Summary:
The Crossett School District in Crossett, Arkansas, serves 1,620 students across three public schools—Crossett Elementary School (PK-4), Crossett Middle School (5-8), and Crossett High School (9-12)—and is ranked 185th out of 251 districts in Arkansas, placing it in the 26th percentile with a 1-star rating.
Crossett High School stands out as the district's strongest performer, showing remarkable momentum. Its state ranking leaped from the 14th percentile to the 39th percentile (2-star) in a single year, and it boasts a 90.7% graduation rate, slightly above the state average. Notably, it is the only school in the district to exceed state proficiency in any subject, with 27.5% of students proficient in Geometry versus 26.4% statewide. Crossett Elementary School serves as the academic foundation, posting the highest district-wide proficiency rates in all core subjects for 2025-2026, including 40% in Mathematics and 33.3% in English Language Arts. It also demonstrated the most dramatic year-over-year improvement, with English Language Arts jumping 14.3 points and Mathematics rising 12.1 points. In contrast, Crossett Middle School struggles significantly, particularly with a severe "7th-grade slump" where proficiency rates lag 20-30 percentage points below state averages in every subject.

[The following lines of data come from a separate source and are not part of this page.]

(* ===== verification/PerfData.v ===== *)
(** Performance data: include/parsers/perfdata.hpp, the builder and the formatter of
    include/nscapi/protobuf/functions_perfdata.cpp, and [str::xtos_non_sci].

    The parser talks to a builder through virtual calls.  It is modelled as the sequence of
    calls it makes, and a builder as a fold over them. *)

From stdpp Require Import base list sets strings.
From Stdlib Require Import Ascii ZArith Lia SpecFloat.
From Stdlib Require String.
From S2P Require Import Prelude Strings Format NumberText NumberRoundtrip.
Import String.StringSyntax.

Local Open Scope Z_scope.

(** ** Numbers *)

Definition precision_of (v : double) : Z := if d_lt v (to_double 10) then 20 else 6.

Definition xtos_non_sci (v : double) : cppstring :=
  let s := double_fixed (precision_of v) v in
  match find s (str ".") 0 with
  | None => s
  | Some pos =>
      let s := if Nat.ltb 6 (length s - pos) then take (pos + 6) s else s in
      let kept := strip_zeros s in
      if Nat.ltb (pos + 1) (length kept) then kept else take (length kept - 1) s
  end.

(** [boost::lexical_cast<double>]: text that is one decimal number from end to end and does not
    overflow is cast to it; what else is accepted is left open. *)
Class lexical_double := {
  cast_double : cppstring -> option double;
  cast_double_number s v : s <> [] -> strtod s = (v, []) -> isfinite v = true ->
    Forall (fun c => isdigit c = true \/ c = "."%char \/ c = "-"%char) s -> cast_double s = Some v }.

(** ** The messages *)

Record FloatValue := mkFloat {
  value : double; unit : cppstring;
  warning : option double; critical : option double; minimum : option double; maximum : option double;
  warning_range : cppstring; critical_range : cppstring }.
Definition empty_float : FloatValue := mkFloat (S754_zero false) [] None None None None [] [].

Inductive perf_value := no_value | string_value (s : cppstring) | float_value (f : FloatValue).
Record PerformanceData := mkPerf { alias : cppstring; data : perf_value }.

(** ** The parser *)

Inductive builder_call :=
  | add (alias : cppstring)
  | add_string (alias value : cppstring)
  | set_value (v : double) | set_warning (v : double) | set_critical (v : double)
  | set_minimum (v : double) | set_maximum (v : double)
  | set_unit (u : cppstring) | set_warning_range (r : cppstring) | set_critical_range (r : cppstring)
  | next.

Definition valid_number (c : ascii) : bool := isdigit c || bool_decide (c ∈ [","%char; "."%char; "-"%char]).
Definition is_separator (c : ascii) : bool := bool_decide (c = " "%char).
Definition head_is (c : ascii) (s : cppstring) : bool := match s with x :: _ => bool_decide (x = c) | [] => false end.

Definition commas_to_points (s : cppstring) : cppstring := default s (replace (S (length s)) s (str ",") (str ".")).

Section parser.
Context `{lexical_double}.

Definition trim_to_double (s : cppstring) : double :=
  let s := commas_to_points (span valid_number s).1 in
  match s with
  | [] => S754_zero false
  | _ => default (S754_zero false) (cast_double s)
  end.

Definition is_threshold_range (s : cppstring) : bool :=
  head_is "@"%char s || head_is "~"%char s || bool_decide (":"%char ∈ s).

(** The label without its quotes *)
Definition unquote (a : cppstring) : cppstring :=
  match a, last a with
  | c :: _, Some d => if bool_decide (c = c_quote) && bool_decide (d = c_quote) then take (length a - 2) (drop 1 a) else a
  | _, _ => a
  end.

Definition is_undefined (v : cppstring) : bool := bool_decide (v ∈ [str "U"; str "u"; str "U%"; str "u%"]).

(** A field that is there and not empty *)
Definition field (items : list cppstring) (i : nat) (f : cppstring -> list builder_call) : list builder_call :=
  match items !! i with Some s => match s with [] => [] | _ => f s end | None => [] end.
Definition threshold (set : double -> builder_call) (set_range : cppstring -> builder_call) (s : cppstring) : list builder_call :=
  set (trim_to_double s) :: if is_threshold_range s then [set_range s] else [].

(** One item of the text: the calls it makes, and whether parsing goes on. *)
Definition parse_chunk (chunk : cppstring) : list builder_call * bool :=
  match default [] (split_lst chunk (str ";")) with
  | [] => ([add_string (str "invalid") (str "invalid performance data"); next], false)
  | (first :: _) as items =>
      let '(label, second) := split2 first (str "=") in
      match unquote label with
      | [] => ([], true)
      | a =>
          match (span (fun c => negb (valid_number c)) second).2 with
          | [] =>
              if is_undefined second then ([add_string a (str "U"); next], true)
              else ([add a; set_value (S754_zero false); next], true)
          | number =>
              let '(digits, rest) := span valid_number number in
              (add a :: set_value (trim_to_double digits) :: (match rest with [] => [] | u => [set_unit u] end) ++
               field items 1 (threshold set_warning set_warning_range) ++
               field items 2 (threshold set_critical set_critical_range) ++
               field items 3 (fun s => [set_minimum (trim_to_double s)]) ++
               field items 4 (fun s => [set_maximum (trim_to_double s)]) ++ [next], true)
          end
      end
  end.

(** Where the separator after the first item is looked for: behind the closing quote of a
    quoted label, and else at the offset [p] that is left from skipping the blanks.  [None]
    for a label whose quote is not closed. *)
Definition search_start (perf : cppstring) (p : nat) : option nat :=
  if head_is c_quote perf then S <$> find perf [c_quote] 1 else Some p.

Fixpoint parse_loop (fuel : nat) (perf : cppstring) : list builder_call :=
  match fuel with
  | O => []
  | S fuel =>
      let '(blanks, perf) := span is_separator perf in
      match perf with
      | [] => []
      | _ =>
          match search_start perf (length blanks) with
          | None => []
          | Some p =>
              match find perf (str " ") p with
              | Some O => []
              | Some q =>
                  let '(calls, go_on) := parse_chunk (take q perf) in
                  calls ++ if go_on then parse_loop fuel (span is_separator (drop q perf)).2 else []
              | None => (parse_chunk perf).1
              end
          end
      end
  end.

(** Every item has a character of its own ([perf_loop_fuel]). *)
Definition parse (perff : cppstring) : list builder_call := parse_loop (S (length perff)) perff.

(** ** The builder *)

(** The lines built so far, and which one [lastPerf] points to *)
Record perf_builder := mkBuilder { payload : list PerformanceData; lastPerf : option nat }.
Definition mutable_float (p : PerformanceData) : FloatValue := match data p with float_value f => f | _ => empty_float end.
Definition on_last (f : FloatValue -> FloatValue) (b : perf_builder) : perf_builder :=
  match lastPerf b with
  | Some i => mkBuilder (alter (fun p => mkPerf (alias p) (float_value (f (mutable_float p)))) i (payload b)) (lastPerf b)
  | None => b
  end.

Definition build_call (b : perf_builder) (c : builder_call) : perf_builder :=
  match c with
  | add a => mkBuilder (payload b ++ [mkPerf a no_value]) (Some (length (payload b)))
  | add_string a v => mkBuilder (payload b ++ [mkPerf a (string_value v)]) (lastPerf b)
  | set_value v => on_last (fun f => mkFloat v (unit f) (warning f) (critical f) (minimum f) (maximum f) (warning_range f) (critical_range f)) b
  | set_unit u => on_last (fun f => mkFloat (value f) u (warning f) (critical f) (minimum f) (maximum f) (warning_range f) (critical_range f)) b
  | set_warning v => on_last (fun f => mkFloat (value f) (unit f) (Some v) (critical f) (minimum f) (maximum f) (warning_range f) (critical_range f)) b
  | set_critical v => on_last (fun f => mkFloat (value f) (unit f) (warning f) (Some v) (minimum f) (maximum f) (warning_range f) (critical_range f)) b
  | set_minimum v => on_last (fun f => mkFloat (value f) (unit f) (warning f) (critical f) (Some v) (maximum f) (warning_range f) (critical_range f)) b
  | set_maximum v => on_last (fun f => mkFloat (value f) (unit f) (warning f) (critical f) (minimum f) (Some v) (warning_range f) (critical_range f)) b
  | set_warning_range r => on_last (fun f => mkFloat (value f) (unit f) (warning f) (critical f) (minimum f) (maximum f) r (critical_range f)) b
  | set_critical_range r => on_last (fun f => mkFloat (value f) (unit f) (warning f) (critical f) (minimum f) (maximum f) (warning_range f) r) b
  | next => b
  end.

Definition parse_performance_data (line : list PerformanceData) (perf : cppstring) : list PerformanceData :=
  payload (fold_left build_call (parse perf) (mkBuilder line None)).
End parser.

(** ** The formatter *)

Definition is_some {A} (o : option A) : bool := match o with Some _ => true | None => false end.
Definition is_set (s : cppstring) : bool := match s with [] => false | _ => true end.
Definition optional_text (o : option double) : cppstring := match o with Some v => xtos_non_sci v | None => [] end.
Definition threshold_text (range : cppstring) (o : option double) : cppstring := match range with [] => optional_text o | r => r end.

Definition parse_float_perf_value (v : FloatValue) : cppstring :=
  let has_warning := is_some (warning v) || is_set (warning_range v) in
  let has_critical := is_some (critical v) || is_set (critical_range v) in
  let has_minimum := is_some (minimum v) in
  let has_maximum := is_some (maximum v) in
  xtos_non_sci (value v) ++ unit v ++
  if negb has_warning && negb has_critical && negb has_minimum && negb has_maximum then []
  else str ";" ++ threshold_text (warning_range v) (warning v) ++
  if negb has_critical && negb has_minimum && negb has_maximum then []
  else str ";" ++ threshold_text (critical_range v) (critical v) ++
  if negb has_minimum && negb has_maximum then []
  else str ";" ++ optional_text (minimum v) ++
  if negb has_maximum then [] else str ";" ++ optional_text (maximum v).

Definition perf_text (p : PerformanceData) : cppstring :=
  c_quote :: alias p ++ str "'=" ++
  match data p with float_value v => parse_float_perf_value v | string_value s => s | no_value => [] end.

(** [no_truncation] is a length of 0. *)
Definition no_truncation : Z := 0.
Definition append_perf (max_length : Z) (acc : cppstring * bool) (p : PerformanceData) : cppstring * bool :=
  let '(ret, first) := acc in
  let tmp := (if first then [] else str " ") ++ perf_text p in
  (if (max_length =? no_truncation) || (zlength ret + zlength tmp <=? max_length) then ret ++ tmp else ret, false).
Definition build_performance_data (line : list PerformanceData) (max_length : Z) : cppstring :=
  (fold_left (append_perf max_length) line ([], true)).1.

(** ** Extracting values *)

Definition get_multiplier (u : cppstring) : Z :=
  match u with
  | c :: _ =>
      if bool_decide (c = "K"%char) then 1024
      else if bool_decide (c = "M"%char) then 1024 ^ 2
      else if bool_decide (c = "G"%char) then 1024 ^ 3
      else if bool_decide (c = "T"%char) then 1024 ^ 4
      else 1
  | [] => 1
  end.
Definition extract_perf_value_as_string (p : PerformanceData) : cppstring :=
  match data p with
  | float_value v => xtos_non_sci (d_mul (value v) (to_double (get_multiplier (unit v))))
  | string_value s => s
  | no_value => str "unknown"
  end.
(** The maximum of a value without one is the default of the message, zero. *)
Definition extract_perf_maximum_as_string (p : PerformanceData) : cppstring :=
  match data p with
  | float_value v =>
      let m := default (S754_zero false) (maximum v) in
      xtos_non_sci (match unit v with [] => m | u => d_mul m (to_double (get_multiplier u)) end)
  | _ => str "unknown"
  end.
(** The cast to a 64-bit integer, of a value that fits one. *)
Definition extract_perf_value_as_int (p : PerformanceData) : Z :=
  match data p with
  | float_value v => d_trunc (match unit v with [] => value v | u => d_mul (value v) (to_double (get_multiplier u)) end)
  | _ => 0
  end.

(** ** Examples *)

Module Demo.
Definition strict_cast (s : cppstring) : option double :=
  match s with [] => None | _ => let '(v, rest) := strtod s in if bool_decide (rest = []) && isfinite v then Some v else None end.
Lemma strict_cast_number s v : s <> [] -> strtod s = (v, []) -> isfinite v = true ->
  Forall (fun c => isdigit c = true \/ c = "."%char \/ c = "-"%char) s -> strict_cast s = Some v.
Proof. intros Hne R Hf _. unfold strict_cast. destruct s; [done|]. rewrite R, bool_decide_eq_true_2 by done. by rewrite Hf. Qed.
#[local] Instance strict_double : lexical_double := {| cast_double := strict_cast; cast_double_number := strict_cast_number |}.

Definition relay (s : String.string) : cppstring := build_performance_data (parse_performance_data [] (str s)) no_truncation.
Example relay_examples :
  map relay ["aaa=1g;0;4;2;5 'b b'=2g"; "'x'=10;4:5;@6:9"; "label=U%;;;; label2=100%"; "aaa=1g;;;0;5"; "   "; "'open=1"]%string =
  [str "'aaa'=1g;0;4;2;5 'b b'=2g"; str "'x'=10;4:5;@6:9"; str "'label'=U 'label2'=100%"; str "'aaa'=1g;;;0;5"; []; []].
Proof. vm_compute. reflexivity. Qed.

(** The offset of the first item is still used after the blanks before it were cut: with four
    of them, the blank behind a short first item is overlooked. *)
Example leading_blanks_swallow_an_item :
  relay "    a=1 b=2" = str "'a'=1 b=2" /\ length (parse_performance_data [] (str "    a=1 b=2")) = 1%nat /\
  length (parse_performance_data [] (str "a=1 b=2")) = 2%nat.
Proof. vm_compute. done. Qed.

(** Digits beyond the fifth are cut off, not rounded, and the next relay may cut again. *)
Example relayed_value_drifts :
  relay "a=0.3" = str "'a'=0.29999" /\ relay "a=0.29999" = str "'a'=0.29998".
Proof. vm_compute. done. Qed.

(** A label may hold blanks, but neither an equals sign nor a semicolon, whatever its quotes. *)
Example quoted_label_is_cut :
  relay "'a=b'=1" = str "''a'=1" /\ relay "'a;b'=1" = str "''a'=0".
Proof. vm_compute. done. Qed.
End Demo.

Key metrics reveal a district serving a predominantly low-income population, with free or reduced lunch rates ranging from 52.52% at the high school to 68.38% at the elementary school. Spending per student varies, with the elementary school receiving the most ($12,996) and the middle school the least ($11,515), yet the middle school's performance is disproportionately low, suggesting ineffective resource allocation. While all three schools improved in 2025-2026, they still trail state averages in nearly every subject. A paradox emerges at the high school, where Geometry proficiency exceeds the state average but Algebra proficiency (23.9%) falls far below (36.9% state), possibly indicating tracking of stronger students into Geometry. Overall, the district is improving from a low baseline, with the high school leading the way and the elementary school building a strong foundation, but the middle school requires urgent intervention.